Atypical B cells up-regulate costimulatory molecules during malaria and secrete antibodies with T follicular helper cell support
Christine S. Hopp, Jeff Skinner, Sarah L. Anzick, Christopher M. Tipton, Mary Peterson, Shanping Li, Safiatou Doumbo, Kassoum Kayentao, Aïssata Ongoïba, Craig Martens, Boubacar Traoré, Peter D. Crompton
Abstract
Several infectious and autoimmune diseases are associated with an expansion of CD21 − CD27 − atypical B cells (atBCs) that up-regulate inhibitory receptors and exhibit altered B cell receptor (BCR) signaling. The function of atBCs remains unclear, and few studies have investigated the biology of pathogen-specific atBCs during acute infection. Here, we performed longitudinal flow cytometry analyses and RNA sequencing of Plasmodium falciparum ( Pf )–specific B cells isolated from study participants before and shortly after febrile malaria, with simultaneous analysis of influenza hemagglutinin (HA)–specific B cells as a comparator. At the healthy baseline before the malaria season, individuals had similar frequencies of Pf - and HA-specific atBCs that did not differ proportionally from atBCs within the total B cell population. BCR sequencing identified clonal relationships between Pf -specific atBCs, activated B cells (actBCs), and classical memory B cells (MBCs) and revealed comparable degrees of somatic hypermutation. At the healthy baseline, Pf -specific atBCs were transcriptionally distinct from Pf -specific actBCs and classical MBCs.
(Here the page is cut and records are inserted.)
(* ===== verification/GrantProofs.v ===== *)
(** * Device grants: what each operation changes

    Hoare rules for the service, and the relation [aside] of worlds with the
    same grants, members and markers, which every claim task and the gate
    respect. *)
From S2P Require Import Prelude GrantEvent GrantDb GrantWorld GrantClaims GrantClaimsProofs GrantService.

Section Proofs.
Context `{Lib : EventLib, Out : GrantOutside, St : CoreStore}.

(** ** Rules *)

Lemma wp_get {E} (Q : result E World -> World -> Prop) w : Q (Ok w) w -> wp get Q w.
Proof. done. Qed.
Lemma wp_put {E} w' (Q : result E unit -> World -> Prop) w : Q (Ok tt) w' -> wp (put w') Q w.
Proof. done. Qed.
Lemma wp_ask {E A} (f : genv -> A * genv) (Q : result E A -> World -> Prop) w :
  (forall v, Q (Ok (f (w_env w)).1) (with_env v w)) -> wp (ask f) Q w.
Proof. intros H. unfold wp, ask. destruct (f (w_env w)) as [a v] eqn:E'. apply (H v). Qed.
Lemma wp_lift {E A} (r : result E A) (Q : result E A -> World -> Prop) w : Q r w -> wp (lift r) Q w.
Proof. done. Qed.

(** ** Relations that ignore the store and the moves *)

Class Lateral (R : World -> World -> Prop) : Prop := {
  lat_refl :: Reflexive R;
  lat_trans :: Transitive R;
  lat_env w e : R w (with_env e w);
  lat_store w c : R w (with_store c w);
  lat_due w s : R w (with_due s w);
  lat_flights w f : R w (with_flights f w);
  lat_moved w t : R w (with_db (set_moved t (db w)) w);
  lat_writes w t : R w (with_db (set_writes t (db w)) w)
}.

Section Lateral.
Context (R : World -> World -> Prop) `{HR : !Lateral R}.

Lemma lat_ask {E A} (f : genv -> A * genv) : respects R (ask (E := E) f).
Proof. intros w. unfold ask. destruct (f (w_env w)) as [a e]. apply lat_env. Qed.
Lemma lat_get {E} : respects R (get (E := E)).
Proof. intros w. cbn. reflexivity. Qed.
Lemma lat_on_store {E A} (f : core -> A * core) : respects R (on_store (E := E) f).
Proof. intros w. unfold on_store. destruct (f (store w)) as [a c]. apply lat_store. Qed.
#[local] Hint Resolve lat_ask lat_get lat_on_store : respects.
Lemma lat_io {E} (e : E) : respects R (io e).
Proof. unfold io. respects. Qed.
#[local] Hint Resolve lat_io : respects.
Lemma lat_query {E A} (e : E) (f : Db -> A) : respects R (query e f).
Proof. unfold query. respects. Qed.
Lemma lat_statement {E} (e : E) (f : Db -> option Db) :
  (forall w d, f (db w) = Some d -> R w (with_db d w)) -> respects R (statement e f).
Proof.
  intros H. unfold statement. apply respects_bind; [exact _|auto with respects|intros _].
  intros w. unfold bind, get. destruct (f (db w)) as [d|] eqn:E'; cbn; [by apply H|reflexivity].
Qed.
Lemma lat_forget k x : respects R (exec (fun d => Some (forget_move k x d))).
Proof. apply lat_statement. intros w d [= <-]. apply lat_moved. Qed.
Lemma lat_insert k r : respects R (exec (insert_move k r)).
Proof.
  apply lat_statement. intros w d. unfold insert_move. destruct (_ !! _).
  - intros [= <-]. destruct w. cbn. reflexivity.
  - intros [= <-]. apply lat_moved.
Qed.
#[local] Hint Resolve lat_query lat_forget lat_insert : respects.
Lemma lat_lock : respects R lock.
Proof. unfold lock. respects. Qed.
Lemma lat_select {A} (f : Db -> A) : respects R (select f).
Proof. unfold select. respects. Qed.
#[local] Hint Resolve lat_lock lat_select : respects.
Lemma lat_listing key grant cursor : respects R (listing key grant cursor).
Proof. unfold listing, store_ok. respects. Qed.
#[local] Hint Resolve lat_listing : respects.
Lemma lat_each_claim fuel key grant cursor seen : respects R (each_claim fuel key grant cursor seen).
Proof. revert cursor seen. induction fuel; intros; cbn [each_claim]; respects. Qed.
#[local] Hint Resolve lat_each_claim : respects.
Lemma lat_hash_set fuel key grant : respects R (hash_set fuel key grant).
Proof. unfold hash_set. respects. Qed.
Lemma lat_holds_claim signer hash : respects R (holds_claim signer hash).
Proof. unfold holds_claim. respects. Qed.
Lemma lat_drop_claim x s : respects R (drop_claim x s).
Proof. unfold drop_claim. respects. Qed.
#[local] Hint Resolve lat_hash_set lat_holds_claim lat_drop_claim : respects.
Lemma lat_drop_owner k x : respects R (drop_owner_claim_if_ours k x).
Proof. unfold drop_owner_claim_if_ours. respects. Qed.
Lemma lat_record_move k o c n : respects R (record_move k o c n).
Proof. unfold record_move. respects. Qed.
#[local] Hint Resolve lat_drop_owner lat_record_move : respects.
Lemma lat_move_claim k o n c : respects R (move_claim k o n c).
Proof. unfold move_claim, store_ok. respects. Qed.
#[local] Hint Resolve lat_move_claim : respects.
Lemma lat_transfer_page k o n paid page s : respects R (transfer_page k o n paid page s).
Proof. revert s. induction page; intros; cbn [transfer_page]; respects. Qed.
#[local] Hint Resolve lat_transfer_page : respects.
Lemma lat_transfer fuel k o g n : respects R (transfer fuel k o g n).
Proof.
  unfold transfer. apply respects_bind; [exact _|auto with respects|intros paid].
  generalize {| attempted := ∅; at_ := None; moved := 0 |}.
  induction fuel; intros; cbn [transfer_loop]; respects.
Qed.
Lemma lat_restore_page k g m page n : respects R (restore_page k g m page n).
Proof. revert n. induction page; intros; cbn [restore_page]; respects. Qed.
#[local] Hint Resolve lat_restore_page : respects.
Lemma lat_restore fuel k m g : respects R (restore fuel k m g).
Proof.
  unfold restore. generalize (0, 0), ""%string. induction fuel; intros; cbn [restore_loop]; respects.
Qed.
Lemma lat_release k o x : respects R (release k o x).
Proof. unfold release. respects. Qed.
Lemma lat_adopt_batch k g m b s : respects R (adopt_batch k g m b s).
Proof. revert s. induction b; intros; cbn [adopt_batch]; respects. Qed.
#[local] Hint Resolve lat_adopt_batch : respects.
Lemma lat_adopt fuel k m g : respects R (adopt fuel k m g).
Proof.
  unfold adopt. generalize (0, 0, ∅ : gset string). induction fuel; intros; cbn [adopt_loop]; respects.
Qed.
#[local] Hint Resolve lat_transfer lat_restore lat_release lat_adopt : respects.

Lemma lat_attempt {A} (m : SM World ClaimError A) : respects R m -> respects R (attempt_task m).
Proof. intros H w. specialize (H w). unfold attempt_task. by destruct (m w) as [[a|e] w']. Qed.
Lemma lat_to_api {A} (m : SM World ClaimError A) : respects R m -> respects R (to_api m).
Proof. intros H w. specialize (H w). unfold to_api. by destruct (m w) as [[a|e] w']. Qed.
Lemma lat_restore_due {E} key : respects R (restore_due (E := E) key).
Proof. intros w. unfold restore_due, bind, get, put. cbn. apply lat_due. Qed.
Lemma lat_now {E} : respects R (now (E := E)).
Proof. unfold now. respects. Qed.
Lemma lat_get_rows {E} : respects R (get_rows (E := E)).
Proof. unfold get_rows. respects. Qed.
#[local] Hint Resolve lat_restore_due lat_now lat_get_rows : respects.
#[local] Hint Extern 1 (respects R (attempt_task _)) => apply lat_attempt : respects.
#[local] Hint Extern 1 (respects R (to_api _)) => apply lat_to_api : respects.

Variable self : Config.

Lemma lat_push {E} : respects R (push_core_policy (E := E) self).
Proof. unfold push_core_policy. respects. Qed.
Lemma lat_status row : respects R (status_of self row).
Proof. unfold status_of. respects. Qed.
Lemma lat_hand_back fuel r n keys : respects R (hand_back self fuel r n keys).
Proof. induction keys; cbn [hand_back]; respects. Qed.
Lemma lat_wait_idle {E} key : respects R (wait_idle (E := E) key).
Proof.
  unfold wait_idle. apply respects_bind; [exact _|auto with respects|intros w0].
  apply respects_bind; [exact _|auto with respects|intros f].
  intros w. unfold bind, get, put. cbn. apply lat_flights.
Qed.
#[local] Hint Resolve lat_push lat_status lat_hand_back lat_wait_idle : respects.
Lemma lat_move_ended fuel n ended t : respects R (move_ended fuel n ended t).
Proof. revert t. induction ended as [|[k m] ended IH]; intros; cbn [move_ended]; respects. Qed.
Lemma lat_all_due ms : respects R (all_due ms).
Proof. induction ms as [|[k m] ms IH]; cbn [all_due]; respects. Qed.
Lemma lat_adopt_members fuel ms : respects R (adopt_members fuel ms).
Proof. induction ms as [|[k m] ms IH]; cbn [adopt_members]; respects. Qed.
Lemma lat_count_flight key n : respects R (count_flight key n).
Proof. intros w. unfold count_flight, bind, get, put. cbn. apply lat_flights. Qed.
#[local] Hint Resolve lat_count_flight : respects.
Lemma lat_begin_write key : respects R (begin_write self key).
Proof. unfold begin_write, is_active. respects. Qed.
Lemma lat_release_delete k p a : respects R (release_delete self k p a).
Proof.
  unfold release_delete. respects. match goal with |- respects R (fun w => match ?m w with _ => _ end) =>
    assert (respects R m) as Hm by respects end.
  intros w. specialize (Hm w).
  match type of Hm with R w (?m w).2 => destruct (m w) as [[x|e] w'] end; exact Hm.
Qed.
Lemma lat_mark_loop o n hashes : respects R (mark_loop o n hashes).
Proof.
  induction hashes; cbn [mark_loop]; respects; apply lat_statement; intros w d [= <-];
    [apply lat_writes|apply lat_moved].
Qed.
#[local] Hint Resolve lat_mark_loop lat_begin_write lat_release_delete : respects.
Lemma lat_mark_owner_writes o hashes : respects R (mark_owner_writes o hashes).
Proof. unfold mark_owner_writes. respects. Qed.
Lemma lat_next : respects R next.
Proof. unfold next. respects. Qed.
#[local] Hint Resolve lat_next : respects.
Lemma lat_gate method path auth : respects R (gate self method path auth).
Proof.
  unfold gate. respects. intros w. pose proof (lat_mark_owner_writes s l w) as H.
  destruct (mark_owner_writes s l w) as [[[]|e] w']; [|exact H].
  etransitivity; [exact H|]. apply lat_next.
Qed.
End Lateral.

(** ** Transactions *)

Lemma wp_transaction {E A} (e : E) (m : SM World E A) (Q : result E A -> World -> Prop) w :
  wp m (fun r w' => match r with
    | Ok a => (forall v, Q (Ok a) (with_env v w')) /\ (forall v, Q (Err e) (with_db (db w) (with_env v w')))
    | Err e' => Q (Err e') (with_db (db w) w')
    end) w ->
  wp (transaction e m) Q w.
Proof.
  unfold wp, transaction, io, bind. destruct (m w) as [[a|e'] w']; cbn [fst snd]; [|intros H; exact H].
  intros [H1 H2]. unfold ask, ret, throw. destruct (g_io (w_env w')) as [[] v]; cbn; auto.
Qed.

Lemma wp_reload {E} (e : E) (Q : result E unit -> World -> Prop) w :
  (forall v, Q (Ok tt) (with_snapshot (read_rows (db w)) (with_env v w))) ->
  (forall v, (g_read (w_env w)).1 = false -> Q (Err e) (with_env v w)) -> wp (reload e) Q w.
Proof.
  intros H1 H2. unfold wp, reload, bind, ask, get, put, throw.
  destruct (g_read (w_env w)) as [[] v]; cbn; [apply H1|by apply H2].
Qed.

Lemma wp_consume i x (Q : result ApiError unit -> World -> Prop) w :
  (forall v, used_events (db w) !! i = None ->
     Q (Ok tt) (with_db (set_used (<[i := int x]> (used_events (db w))) (db w)) (with_env v w))) ->
  (forall err v d, Q (Err err) (with_db d (with_env v w))) ->
  wp (consume i x) Q w.
Proof.
  intros H1 H2. apply wp_bind, wp_io; [intros v|intros v; exact (H2 _ v (db w))].
  unfold wp, bind, get, put, consume_event. cbn [db with_env].
  destruct (used_events (db w) !! i) as [y|] eqn:E'; cbn; [apply (H2 _ v (db w))|by apply (H1 v)].
Qed.
End Proofs.

#[export] Hint Resolve lat_ask lat_get lat_on_store lat_io lat_query lat_restore_due lat_now lat_get_rows
  lat_push lat_status lat_hand_back lat_wait_idle lat_move_ended lat_all_due lat_adopt_members
  lat_count_flight lat_begin_write lat_release_delete lat_gate : respects.
#[export] Hint Extern 0 (Lateral _) => typeclasses eauto : respects.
In response to acute febrile malaria, Pf -specific atBCs and actBCs up-regulated similar intracellular signaling cascades. Pf -specific atBCs showed activation of pathways involved in differentiation into antibody-secreting cells and up-regulation of molecules that mediate B-T cell interactions, suggesting that atBCs respond to T follicular helper (T FH ) cells. In the presence of T FH cells and staphylococcal enterotoxin B, atBCs of malaria-exposed individuals differentiated into CD38 + antibody-secreting cells in vitro, suggesting that atBCs may actively contribute to humoral immunity to infectious pathogens.